▶ PROBLEM REQUIREMENTS
Your response should contain every line from the data below that holds the string "ErrClosed".

[Saved data entries]
(* ===== verification/Pool.v ===== *)
(** * lib/pool: a pool of connections

    [Get] takes an idle object, makes a new one, or waits for one to be returned; [Put] hands
    an object to the oldest caller that waits, keeps it idle or destroys it.  Called one at a time
    they keep the count of the objects right; their interleavings can lose it. *)

From Stdlib Require Import ZArith Lia Ascii String.
From stdpp Require Import base gmap strings numbers list.
From S2P Require Import Prelude GoStd Threads.

Local Open Scope string_scope.
Local Open Scope list_scope.
Local Open Scope Z_scope.
Local Open Scope go_scope.

Module Pool.

Definition ErrClosed : string := "pool closed".
Definition ErrMax : string := "reach max connection limit".

Record Config := mkConfig { MaxIdle : nat; MaxActive : Z }.

(** Objects and requests are numbers.  [requests]: the channels of those that wait, with what was
    sent.  [made] and [destroyed]: the objects the factory made and the finalizer got. *)
Record Pool := mkPool {
  idles : list nat;
  waitingReqs : list nat;
  activeCount : Z;
  mu : bool;
  closed : bool;
  requests : gmap nat nat;
  made : list nat;
  destroyed : list nat;
  fresh : nat
}.

Definition New : Pool := mkPool [] [] 0 false false ∅ [] [] 0.

Definition set_idles (p : Pool) x := mkPool x (waitingReqs p) (activeCount p) (mu p) (closed p) (requests p) (made p) (destroyed p) (fresh p).
Definition set_waitingReqs (p : Pool) x := mkPool (idles p) x (activeCount p) (mu p) (closed p) (requests p) (made p) (destroyed p) (fresh p).
Definition set_activeCount (p : Pool) x := mkPool (idles p) (waitingReqs p) x (mu p) (closed p) (requests p) (made p) (destroyed p) (fresh p).
Definition set_mu (p : Pool) x := mkPool (idles p) (waitingReqs p) (activeCount p) x (closed p) (requests p) (made p) (destroyed p) (fresh p).
Definition set_closed (p : Pool) x := mkPool (idles p) (waitingReqs p) (activeCount p) (mu p) x (requests p) (made p) (destroyed p) (fresh p).
Definition set_requests (p : Pool) x := mkPool (idles p) (waitingReqs p) (activeCount p) (mu p) (closed p) x (made p) (destroyed p) (fresh p).
Definition set_made (p : Pool) x := mkPool (idles p) (waitingReqs p) (activeCount p) (mu p) (closed p) (requests p) x (destroyed p) (fresh p).
Definition set_destroyed (p : Pool) x := mkPool (idles p) (waitingReqs p) (activeCount p) (mu p) (closed p) (requests p) (made p) x (fresh p).
Definition set_fresh (p : Pool) x := mkPool (idles p) (waitingReqs p) (activeCount p) (mu p) (closed p) (requests p) (made p) (destroyed p) x.

Definition uint64 (z : Z) : Z := z mod 18446744073709551616.

Section pool.
(** [factory_error]: why the factory makes no object at its n-th call. *)
Context (cfg : Config) (factory_error : nat → option string).

Abbreviation M := (GoM Pool).
Abbreviation T := (Thread Pool).

(** A critical section of [pool.mu] that ends before anything else happens. *)
Definition locked {A} (m : M A) : T A := atomic (λ p, if mu p then (Block, p) else m p).

Definition fresh_number : M nat := λ p, (Ret (fresh p), set_fresh p (S (fresh p))).

Definition factory : M (string + nat) :=
  x ← fresh_number;
  match factory_error x with
  | Some e => mret (inl e)
  | None => _ ← go_modify (λ p, set_made p (made p ++ [x])); mret (inr x)
  end.

Definition finalizer (x : nat) : M unit := go_modify (λ p, set_destroyed p (destroyed p ++ [x])).

(** An error, or an object, which can be nil. *)
Abbreviation Result := (string + option nat)%type.

Definition getOnNoIdle : T Result :=
  r ← locked (
    p ← go_get id;
    if MaxActive cfg <=? activeCount p then
      req ← fresh_number; _ ← go_modify (λ p, set_waitingReqs p (waitingReqs p ++ [req])); mret (Some req)
    else _ ← go_modify (λ p, set_activeCount p (uint64 (activeCount p + 1))); mret None);
  match (r : option nat) with
  | Some req =>
      x ← atomic (λ p, match requests p !! req with Some x => (Ret x, p) | None => (Block, p) end);
      Done (inr (Some x))
  | None =>
      x ← atomic factory;
      match x with
      | inl e => _ ← locked (go_modify (λ p, set_activeCount p (uint64 (activeCount p - 1)))); Done (inl e)
      | inr x => Done (inr (Some x))
      end
  end.

(** Receiving from the closed channel of idle objects gives nil. *)
Definition Get : T Result :=
  c ← locked (go_get closed);
  if (c : bool) then Done (inl ErrClosed)
  else
    o ← atomic (p ← go_get id;
                match idles p with
                | x :: rest => _ ← go_modify (λ p, set_idles p rest); mret (Some (Some x))
                | [] => mret (if closed p then Some None else None)
                end);
    match (o : option (option nat)) with
    | Some item => Done (inr item)
    | None => getOnNoIdle
    end.

(** What is left to do after the critical section of [Put]: nothing, to finalize, or to
    lower the count first. *)
Inductive Rest := Nothing | Finalize | Discard.

Definition Put (x : nat) : T unit :=
  r ← locked (
    p ← go_get id;
    if closed p then mret Finalize
    else
      match waitingReqs p with
      | req :: rest => _ ← go_modify (λ p, set_requests (set_waitingReqs p rest) (<[req := x]> (requests p))); mret Nothing
      | [] =>
          if (length (idles p) <? MaxIdle cfg)%nat then _ ← go_modify (λ p, set_idles p (idles p ++ [x])); mret Nothing
          else mret Discard
      end);
  match r with
  | Nothing => Done tt
  | Finalize => atomic (finalizer x)
  | Discard =>
      n ← atomic (go_get activeCount);
      _ ← atomic (go_modify (λ p, set_activeCount p (uint64 (n - 1))));
      atomic (finalizer x)
  end.

Definition Close : T unit :=
  first ← locked (p ← go_get id; if closed p then mret false else _ ← go_modify (λ p, set_closed p true); mret true);
  if negb first then Done tt
  else atomic (p ← go_get id; _ ← go_for (idles p) finalizer; go_modify (λ p, set_idles p [])).

(** ** Calls one at a time *)

(** [held]: the objects that callers have. *)
Record pool_ok (p : Pool) (held : list nat) : Prop := {
  po_free : mu p = false ∧ closed p = false ∧ waitingReqs p = [];
  po_idle : (length (idles p) ≤ MaxIdle cfg)%nat;
  po_count : activeCount p = Z.of_nat (length (held ++ idles p));
  po_max : activeCount p ≤ MaxActive cfg;
  po_nodup : NoDup (held ++ idles p);
  po_fresh : ∀ x, x ∈ held ++ idles p → (x < fresh p)%nat;
  po_requests : requests p !! fresh p = None
}.

Hypothesis max_small : MaxActive cfg < 18446744073709551616.

Lemma New_pool_ok : 0 ≤ MaxActive cfg → pool_ok New [].
Proof. intros Hm. split; cbn; try done; try lia; [apply NoDup_nil_2|]. by intros x ?%elem_of_nil. Qed.

Lemma run_locked {A} (m : M A) p : mu p = false → alone (locked m) p = m p.
Proof. intros Hm. unfold locked. by rewrite alone_atomic, Hm. Qed.

Lemma uint64_small z : 0 ≤ z < 18446744073709551616 → uint64 z = z.
Proof. apply Z.mod_small. Qed.

(** An object that nobody else has, an error of the factory, or a wait when all the objects
    allowed are in use. *)
Lemma Get_ok p held : pool_ok p held → match alone Get p with
  | (Ret (inr (Some x)), p') => x ∉ held ∧ ((∀ r, requests p !! r = None) → pool_ok p' (x :: held))
  | (Ret (inr None), _) => False
  | (Ret (inl e), p') => (∃ n, factory_error n = Some e) ∧ ((∀ r, requests p !! r = None) → pool_ok p' held)
  | (Block, _) => idles p = [] ∧ Z.of_nat (length held) = MaxActive cfg
  | (Panic _, _) => False
  end.
Proof.
  intros [(Hm & Hc & Hw) H2 H3 H4 H5 H6 H7]. unfold Get. erewrite alone_step; [|rewrite run_locked by done; reflexivity]. rewrite Hc.
  destruct (idles p) as [|x rest] eqn:Ei.
  - erewrite alone_step; [|rewrite alone_atomic; erewrite bind_Ret by reflexivity; cbn [Datatypes.id]; rewrite Ei, Hc; reflexivity]. cbv iota.
    rewrite app_nil_r in *. unfold getOnNoIdle. destruct (Z.leb_spec (MaxActive cfg) (activeCount p)) as [Hle|Hlt].
    + erewrite alone_step.
      2: { rewrite run_locked by done. erewrite bind_Ret by reflexivity. cbn [Datatypes.id]. rewrite (proj2 (Z.leb_le _ _)) by done. reflexivity. }
      cbn. rewrite H7. split; [done|lia].
    + assert (uint64 (activeCount p + 1) = activeCount p + 1) as Ea by (apply uint64_small; lia).
      erewrite alone_step.
      2: { rewrite run_locked by done. erewrite bind_Ret by reflexivity. cbn [Datatypes.id]. rewrite (proj2 (Z.leb_gt _ _)) by done. reflexivity. }
      cbv iota. rewrite Ea. set (p1 := set_activeCount p (activeCount p + 1)). destruct (factory_error (fresh p)) as [e|] eqn:Ef.
      * assert (factory p1 = (Ret (inl e), set_fresh p1 (S (fresh p)))) as E1 by (unfold factory; erewrite bind_Ret by reflexivity; cbn [fresh p1 set_activeCount]; by rewrite Ef).
        thread_step E1. erewrite alone_step; [|rewrite run_locked by done; reflexivity]. cbn. rewrite uint64_small by lia. split; [by exists (fresh p)|]. intros Hr. split; cbn; rewrite ?Ei, ?app_nil_r; try done; try lia.
        intros x Hx. specialize (H6 x Hx). lia.
      * assert (factory p1 = (Ret (inr (fresh p)), set_made (set_fresh p1 (S (fresh p))) (made p ++ [fresh p]))) as E1 by (unfold factory; erewrite bind_Ret by reflexivity; cbn [fresh p1 set_activeCount]; by rewrite Ef).
        thread_step E1. cbn. assert (fresh p ∉ held) as Hn by (intros Hx%H6; lia). split; [done|]. intros Hr. split; cbn; rewrite ?Ei, ?app_nil_r; try done; try lia.
        -- by constructor.
        -- intros x [->|Hx]%elem_of_cons; [lia|]. specialize (H6 x Hx). lia.
  - erewrite alone_step; [|rewrite alone_atomic; erewrite bind_Ret by reflexivity; cbn [Datatypes.id]; rewrite Ei; reflexivity]. cbn.
    assert (held ++ x :: rest ≡ₚ x :: (held ++ rest)) as Hp by (symmetry; apply Permutation_middle). rewrite Hp in H5. apply NoDup_cons in H5 as [Hx Hnd].
    split; [rewrite elem_of_app in Hx; tauto|]. intros Hr. rewrite Hp in H3. cbn in H2. split; cbn; try done; try lia.
    + by constructor.
    + intros y Hy. apply H6. by rewrite Hp.
Qed.

(** An object that is returned is idle again, or destroyed. *)
Lemma Put_ok p held x : pool_ok p (x :: held) → ∃ p', alone (Put x) p = (Ret tt, p') ∧ pool_ok p' held ∧
  (idles p' = idles p ++ [x] ∨ destroyed p' = destroyed p ++ [x]).
Proof.
  intros [(Hm & Hc & Hw) H2 H3 H4 H5 H6 H7]. cbn in H5. apply NoDup_cons in H5 as [Hx Hnd]. unfold Put. destruct (Nat.ltb_spec (length (idles p)) (MaxIdle cfg)) as [Hlt|Hge].
  - erewrite alone_step.
    2: { rewrite run_locked by done. erewrite bind_Ret by reflexivity. cbn [Datatypes.id]. rewrite Hc, Hw, (proj2 (Nat.ltb_lt _ _)) by done. reflexivity. }
    cbn. eexists. split; [reflexivity|]. split; [|by left].
    assert (held ++ idles p ++ [x] ≡ₚ x :: (held ++ idles p)) as Hp by (rewrite app_assoc; symmetry; apply Permutation_cons_append).
    split; cbn; try done.
    + rewrite length_app. cbn. lia.
    + by rewrite Hp.
    + rewrite Hp. by constructor.
    + intros y. rewrite Hp. apply H6.
  - erewrite alone_step.
    2: { rewrite run_locked by done. erewrite bind_Ret by reflexivity. cbn [Datatypes.id]. rewrite Hc, Hw, (proj2 (Nat.ltb_ge _ _)) by done. reflexivity. }
    cbn. eexists. split; [reflexivity|]. split; [|by right]. cbn in H3.
    assert (uint64 (activeCount p - 1) = activeCount p - 1) as Ea by (apply uint64_small; lia). rewrite Ea. split; cbn; try done; try lia.
    intros y Hy. apply H6, elem_of_cons. auto.
Qed.
End pool.

(** ** Interleavings *)

Definition no_error (n : nat) : option string := None.

(** [activeCount--] of [Put] is outside the lock: a [Get] between its read and its write is not
    counted, and the pool makes more objects than it may. *)
Example lost_count : let cfg := mkConfig 0 2 in
  match (ts ← schedule [0; 0; 1; 1; 1; 1; 0; 2; 2; 2; 2; 3; 3; 3; 3; 0]%nat
    [Put cfg 7; (_ ← Get cfg no_error; Done tt); (_ ← Get cfg no_error; Done tt); (_ ← Get cfg no_error; Done tt)]; mret ts)
    (mkPool [] [] 1 false false ∅ [] [] 8) with
  | (Ret _, p) => length (made p) = 3%nat ∧ destroyed p = [7%nat] ∧ activeCount p = 2
  | _ => False
  end.
Proof. by vm_compute. Qed.

(** A [Get] that found the pool open while it is being closed returns nil without an error. *)
Example closing_get_gives_nil : let cfg := mkConfig 1 2 in
  (schedule [0; 1; 1; 0; 0]%nat
    [(r ← Get cfg no_error; match r with inr None => t_panic "nil object" | _ => Done tt end); Close] New).1 = Panic "nil object".
Proof. by vm_compute. Qed.

(** When the factory fails the place becomes free, but the callers that wait are not woken. *)
Example failed_factory_wakes_nobody : let cfg := mkConfig 1 1 in let fails (n : nat) := Some "refused" in
  match schedule (replicate 3 0 ++ replicate 4 1 ++ replicate 3 0)%nat [(_ ← Get cfg fails; Done tt); (_ ← Get cfg fails; Done tt)] New with
  | (Ret [t0; t1], p) => activeCount p = 0 ∧ blocked t0 p = false ∧ blocked t1 p = true
  | _ => False
  end.
Proof. by vm_compute. Qed.
End Pool.
Lemma inner_bounds (i : nat) (j2len : gmap nat nat) (js : list nat) :
  alo ≤ i →
  (∀ j v, j2len !! j = Some v → v ≤ i - alo) →
  ∀ (best : Match) (new : gmap nat nat),
    alo ≤ best.1.1 →
    best.1.1 + best.2 ≤ i + 1 →
    (∀ j v, new !! j = Some v → v ≤ i + 1 - alo) →
    let r := inner blo bhi i j2len js best new in
    alo ≤ r.1.1.1 ∧ r.1.1.1 + r.1.2 ≤ i + 1 ∧
    (∀ j v, r.2 !! j = Some v → v ≤ i + 1 - alo).
Proof.
  intros Hi Hlen. induction js as [|j js IH]; intros best new Hb1 Hb2 Hnew; simpl.
  - auto.
  - destruct (j <? blo); [by apply IH|].
    destruct (bhi <=? j); [simpl; auto|].
    pose proof (j2lenget_le j2len (i - alo) j Hlen) as Hk.
    apply IH.
    + destruct (best.2 <? j2lenget j2len j + 1); simpl; [lia|done].
    + destruct (best.2 <? j2lenget j2len j + 1); simpl; [lia|done].
    + intros j' v. rewrite lookup_insert. case_decide; [|by apply Hnew].
      intros [= <-]. lia.
Qed.

Lemma outer_step_bounds (i : nat) (st : Match * gmap nat nat) :
  alo ≤ i →
  alo ≤ st.1.1.1 → st.1.1.1 + st.1.2 ≤ i →
  (∀ j v, st.2 !! j = Some v → v ≤ i - alo) →
  let r := outer_step a b2j blo bhi st i in
  alo ≤ r.1.1.1 ∧ r.1.1.1 + r.1.2 ≤ i + 1 ∧
  (∀ j v, r.2 !! j = Some v → v ≤ i + 1 - alo).
Proof.
  intros Hi H1 H2 H3. unfold outer_step. cbv zeta.
  apply inner_bounds; [done|done|done|lia|].
  intros j v. by rewrite lookup_empty.
Qed.
(** * Trust-region bisection optimizer: a shallow embedding

    Source: [Optimization/MultidimensionalBisection/MultidimensionalBisection2.py].

    The program works on NumPy arrays of IEEE-754 binary64 numbers.  They are
    modelled by Rocq's primitive [float] (binary64, one NaN), so that
    [np.inf], NaN comparisons, rounding and overflow behave as they do in
    the program.  A NumPy array of shape [(k,)] is a [list float].

    The objective [f] and its gradient [df] (lines 76-81) are built from
    [np.cos] and [np.sin], which binary64 in Rocq does not provide; the
    development is parametric in them, and in NumPy's global random
    generator. *)

From Stdlib Require Import String.
From Stdlib Require Import List ZArith Lia Bool Floats Relations Permutation.
Import ListNotations.

Set Warnings "-inexact-float".
Local Open Scope float_scope.

(** ** Results of running Python code *)

Inductive exn : Type :=
| AssertionError
| UnboundLocalError
| IndexError
| ValueError.

(** [Timeout] is not a Python outcome: it marks a loop that used up the
    iteration budget ([fuel]) given to the model. *)
Inductive result (A : Type) : Type :=
| Ret (a : A)
| Raise (e : exn)
| Timeout.

Arguments Ret {A} a.
Arguments Raise {A} e.
Arguments Timeout {A}.

Definition rbind {A B} (r : result A) (k : A -> result B) : result B :=
  match r with
  | Ret a => k a
  | Raise e => Raise e
  | Timeout => Timeout
  end.

(** ** NumPy on one-dimensional float arrays *)

Definition vec := list float.

Module np.

Definition inf : float := infinity.

Definition ones (k : nat) : vec := repeat 1 k.

Fixpoint zip_with (op : float -> float -> float) (u v : vec) : vec :=
  match u, v with
  | a :: u', b :: v' => op a b :: zip_with op u' v'
  | _, _ => []
  end.

(** Element-wise arithmetic of two arrays of the same length, and of an
    array with a scalar. *)
Definition add (u v : vec) : vec := zip_with PrimFloat.add u v.
Definition sub (u v : vec) : vec := zip_with PrimFloat.sub u v.
Definition div (u v : vec) : vec := zip_with PrimFloat.div u v.
Definition scale (c : float) (v : vec) : vec := map (fun t => c * t) v.
Definition sub_scalar (v : vec) (c : float) : vec := map (fun t => t - c) v.
Definition div_scalar (v : vec) (c : float) : vec := map (fun t => t / c) v.
Definition square (v : vec) : vec := map (fun t => t * t) v.
Definition abs (v : vec) : vec := map PrimFloat.abs v.
Definition gt_scalar (v : vec) (c : float) : list bool := map (fun t => c <? t) v.

Definition all (bs : list bool) : bool := forallb (fun b => b) bs.

(** [np.sum] of a float64 array is NumPy's pairwise summation.  Fewer than
    eight entries are added one after the other, starting from [0.0].  Up
    to 128 entries are added into eight running sums, entry [i] into sum
    [i mod 8]; the eight sums are then added in pairs, and the entries
    after the last full group of eight are added one after the other.  A
    longer array is cut in two, the first part a multiple of eight long,
    and the sums of the parts are added.  The reduction starts from [0.0],
    to which the sum of the whole array is added.  (A NumPy that starts
    from [-0.0] instead differs in one case only: when every entry is
    [-0.0] the sum is [-0.0], not [0.0].) *)
Fixpoint add_groups (k : nat) (r a : vec) : vec * vec :=
  match k with
  | O => (r, a)
  | S k' => add_groups k' (zip_with PrimFloat.add r (firstn 8 a)) (skipn 8 a)
  end.

Definition add_in_pairs (r : vec) : float :=
  match r with
  | [r0; r1; r2; r3; r4; r5; r6; r7] =>
      ((r0 + r1) + (r2 + r3)) + ((r4 + r5) + (r6 + r7))
  | _ => 0
  end.

Definition sum_unrolled (a : vec) : float :=
  let (r, rest) := add_groups (length a / 8 - 1) (firstn 8 a) (skipn 8 a) in
  fold_left PrimFloat.add rest (add_in_pairs r).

▶ TASK RESPONSE
Definition ErrClosed : string := "pool closed".
  if (c : bool) then Done (inl ErrClosed)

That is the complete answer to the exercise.